* _WHAT IS BEING ASKED_:
Nothing but the lines from the top of the following entries through the line with "b1) = text)." should be printed, exactly as they are.

════

(** X18: keystrokes that each change the text and are each followed by
    less than 300 ms dispatch nothing: the store is not touched until the
    typing pauses. *)
Theorem search_burst_dispatches_nothing b (keys : list (string * N)) :
  each_changes (Debounce.value (SearchBox.debounce b)) keys →
  Forall (λ k, (k.2 < 300)%N) keys →
  let b' := search_run (burst keys) b in
  SearchBox.dispatched b' = SearchBox.dispatched b ∧
  SearchBox.store b' = SearchBox.store b.
Proof.
  revert b. induction keys as [|[text ms] keys IH]; intros b Hch Hms; [done|].
  destruct Hch as [Hne Hch]. apply list.Forall_cons in Hms as [Hlt Hms].
  cbn [burst search_run foldl search_step]. cbn in Hlt.
  set (b1 := search_elapse ms (typeSearch text b)).
  assert (H1 : SearchBox.dispatched b1 = SearchBox.dispatched b
               ∧ SearchBox.store b1 = SearchBox.store b
               ∧ Debounce.value (SearchBox.debounce b1) = text).
  { subst b1. destruct b as [st now [value debounced timer] disp].
    cbn in Hne. unfold typeSearch, useDebounce_render. cbn.
    destruct (String.eqb_spec text value) as [Heq|_]; [by destruct Hne|].
    unfold search_elapse, useDebounce_fire. cbn.
    destruct (Z.leb_spec (now + 300) (now + Z.of_N ms)); [lia|].
    rewrite String.eqb_refl. by cbn. }
  destruct H1 as (Hd & Hs & Hv).
  destruct (IH b1) as (Hd' & Hs'); [by rewrite Hv|done|].
  cbn zeta. fold (search_run (burst keys) b1).
  by rewrite Hd', Hs'.
Qed.

(** X18, witness: the three keystrokes of ["abc"], 100 ms apart. *)
Lemma search_burst_abc :
  let b := mountSearch State.initial 1700000000000 in
  let b' := search_run (burst [("a", 100); ("ab", 100); ("abc", 100)])%N b in
  SearchBox.dispatched b' = SearchBox.dispatched b ∧
  SearchBox.store b' = SearchBox.store b.
Proof.
  apply (search_burst_dispatches_nothing
           (mountSearch State.initial 1700000000000)
           [("a", 100); ("ab", 100); ("abc", 100)]%N).
  - cbn. repeat split; discriminate.
  - repeat constructor.
Defined.

End Search.

(** ** The session *)

Section Session.

Implicit Types (a : Auth.t) (es : list AuthEvent).

Lemma auth_run_snoc es e :
  foldl auth_step Auth.initial (es ++ [e])
  = auth_step (foldl auth_step Auth.initial es) e.
Proof. apply foldl_snoc. Qed.

(** X19: after any logins and logouts, the session is authenticated
    exactly when the last of them was a login (or there was none), and it
    has its user exactly when there never was a logout: a login after a
    logout authenticates without a user, and the header then has no name to
    show. *)
Theorem auth_after_events es :
  let a := foldl auth_step Auth.initial es in
  Auth.isAuthenticated a
  = match list.last es with Some Logout => false | _ => true end ∧
  (Logout ∉ es → Auth.user a = Auth.user Auth.initial) ∧
  (Logout ∈ es → Auth.user a = None ∧ header_name a = None).
Proof.
  cbn zeta. induction es as [|e es IH] using rev_ind.
  - cbn. split; [done|]. split; [done|]. by intros ?%elem_of_nil.
  - rewrite auth_run_snoc, list.last_snoc. destruct IH as (_ & Hkeep & Hgone).
    destruct e; cbn [auth_step login logout Auth.isAuthenticated Auth.user].
    + split; [done|]. split.
      * intros Hes. apply Hkeep. intros Hin. apply Hes, elem_of_app. by left.
      * intros [Hin|[=]%list_elem_of_singleton]%elem_of_app.
        destruct (Hgone Hin) as [Hu Hh]. split; [done|].
        unfold header_name in *. cbn. by rewrite Hu.
    + split; [done|]. split; [|done].
      intros Hes. destruct Hes. apply elem_of_app. right. by left.
Qed.

End Session.

(** ** The generated products *)

Section Generated.

Variable draw : nat → Draw.t.

Lemma generated_ids :
  Product.id <$> generateMockProducts draw
  = (λ i : nat, Z.of_nat i + 1) <$> seq 0 1000.
Proof. unfold generateMockProducts. by rewrite <- list_fmap_compose. Qed.

Lemma generated_length : length (generateMockProducts draw) = 1000%nat.
Proof. unfold generateMockProducts. by rewrite length_fmap, length_seq. Qed.

Lemma generated_ids_range j :
  j ∈ (Product.id <$> generateMockProducts draw) ↔ 1 ≤ j ≤ 1000.
Proof.
  rewrite generated_ids, list_elem_of_fmap. split.
  - intros (i & -> & Hi). apply elem_of_seq in Hi. lia.
  - intros Hj. exists (Z.to_nat (j - 1)). split; [lia|].
    apply elem_of_seq. lia.
Qed.

Lemma generated_ids_unique : NoDup (Product.id <$> generateMockProducts draw).
Proof.
  rewrite generated_ids. apply NoDup_fmap_2; [|apply NoDup_seq].
  intros i i' Heq. lia.
Qed.

(** X20: the generator returns 1000 products; the product at index [i] has
    the identifier [i + 1] and the name made of ["Product "] and the decimal
    of [i + 1]; so the identifiers are the numbers from 1 to 1000, each
    once. *)
Theorem generated_products_numbered :
  length (generateMockProducts draw) = 1000%nat ∧
  (∀ (i : nat) p, generateMockProducts draw !! i = Some p →
     Product.id p = Z.of_nat i + 1 ∧
     Product.name p = "Product " +:+ digits (Z.of_nat i + 1)) ∧
  (∀ j, j ∈ (Product.id <$> generateMockProducts draw) ↔ 1 ≤ j ≤ 1000) ∧
  NoDup (Product.id <$> generateMockProducts draw).
Proof.
  split; [apply generated_length|]. split; [|split].
  - unfold generateMockProducts. intros i p Hp.
    apply list_lookup_fmap_Some in Hp as (k & -> & Hk).
    apply lookup_seq in Hk as [-> _]. by cbn.
  - apply generated_ids_range.
  - apply generated_ids_unique.
Qed.

(** X21: once an uncancelled load has committed the generated products, no
    two entries of the store share an identifier, and an add at a clock
    reading above 1000 (as every reading of [Date.now()] is) keeps it so. *)
Theorem loaded_ids_unique (s : State.t) (t0 now : Z)
    (es : list LoadEvent) p :
  Cleanup ∉ es → 1000 ≤ waited es → 1000 < now →
  let st := Loader.store
              (load_run (generateMockProducts draw) es
                        (mount (Loader.initial s t0))) in
  length (State.products st) = 1000%nat ∧
  NoDup (product_ids st) ∧
  NoDup (product_ids (productReducer now st (ADD_PRODUCT p))).
Proof.
  intros Hes Hw Hnow.
  destruct (load_run_completes (generateMockProducts draw) es
              (mount (Loader.initial s t0)) (t0 + 1000))
    as [_ Hst]; [done|done|cbn; lia|done|cbn; lia|].
  cbn zeta. rewrite Hst.
  split; [exact generated_length|]. split; [exact generated_ids_unique|].
  apply ids_unique_step; [exact generated_ids_unique|by intros ? [=]|].
  intros _ Hin. apply generated_ids_range in Hin. lia.
Qed.

End Generated.

(** X21, witness: a load left alone for a second, then an add. *)
Lemma loaded_then_add_unique :
  let st := Loader.store
              (load_run (generateMockProducts (λ _, Draw.mk "Home" 25 3
                                                   "active" 7 4.5))
                        [Wait 1000]
                        (mount (Loader.initial State.initial 1700000000000)))
  in
  length (State.products st) = 1000%nat ∧
  NoDup (product_ids st) ∧
  NoDup (product_ids (productReducer 1700000001000 st (ADD_PRODUCT widget))).
Proof.
  apply (loaded_ids_unique (λ _, Draw.mk "Home" 25 3 "active" 7 4.5)
           State.initial 1700000000000 1700000001000 [Wait 1000] widget).
  - intros [[=]|Hin%elem_of_nil]%elem_of_cons. done.
  - vm_compute. discriminate.
  - lia.
Defined.

(** ** The dashboard and its edit modal *)

Section DashboardFacts.

Implicit Types (d : Dashboard.t) (p f : Product.t) (edits : list FormEdit).

(** The text and the two numbers are all that the inputs of the modal
    change. *)
Lemma setFormData_keeps edits p :
  let f := foldl (λ f e, setFormData e f) p edits in
  Product.id f = Product.id p ∧
  Product.category f = Product.category p ∧
  Product.status f = Product.status p ∧
  Product.sales f = Product.sales p ∧
  Product.rating f = Product.rating p.
Proof.
  revert p. induction edits as [|e edits IH]; intros p; [done|].
  cbn [foldl]. destruct (IH (setFormData e p)) as (H1 & H2 & H3 & H4 & H5).
  cbn zeta. rewrite H1, H2, H3, H4, H5. by destruct e.
Qed.

Lemma dashboard_run_cons (e : DashboardEvent) es d :
  dashboard_run (e :: es) d = dashboard_run es (dashboard_step d e).
Proof. reflexivity. Qed.

Lemma dashboard_run_app (es es' : list DashboardEvent) d :
  dashboard_run (es ++ es') d = dashboard_run es' (dashboard_run es d).
Proof. apply foldl_app. Qed.

(** While the modal is open, typing into it changes its form and nothing
    else. *)
Lemma dashboard_run_changes edits d f :
  Dashboard.formData d = Some f →
  dashboard_run (Change <$> edits) d
  = Dashboard.mk (Dashboard.store d) (Dashboard.queue d)
                 (Dashboard.editingProduct d)
                 (Some (foldl (λ f e, setFormData e f) f edits)).
Proof.
  revert d f. induction edits as [|e edits IH]; intros d f Hf.
  - destruct d. cbn in *. by rewrite Hf.
  - rewrite fmap_cons, dashboard_run_cons.
    rewrite (IH _ (setFormData e f)); [done|]. cbn. by rewrite Hf.
Qed.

════

* _FINISHED EXERCISE_:
(** X18: keystrokes that each change the text and are each followed by
    less than 300 ms dispatch nothing: the store is not touched until the
    typing pauses. *)
Theorem search_burst_dispatches_nothing b (keys : list (string * N)) :
  each_changes (Debounce.value (SearchBox.debounce b)) keys →
  Forall (λ k, (k.2 < 300)%N) keys →
  let b' := search_run (burst keys) b in
  SearchBox.dispatched b' = SearchBox.dispatched b ∧
  SearchBox.store b' = SearchBox.store b.
Proof.
  revert b. induction keys as [|[text ms] keys IH]; intros b Hch Hms; [done|].
  destruct Hch as [Hne Hch]. apply list.Forall_cons in Hms as [Hlt Hms].
  cbn [burst search_run foldl search_step]. cbn in Hlt.
  set (b1 := search_elapse ms (typeSearch text b)).
  assert (H1 : SearchBox.dispatched b1 = SearchBox.dispatched b
               ∧ SearchBox.store b1 = SearchBox.store b
               ∧ Debounce.value (SearchBox.debounce b1) = text).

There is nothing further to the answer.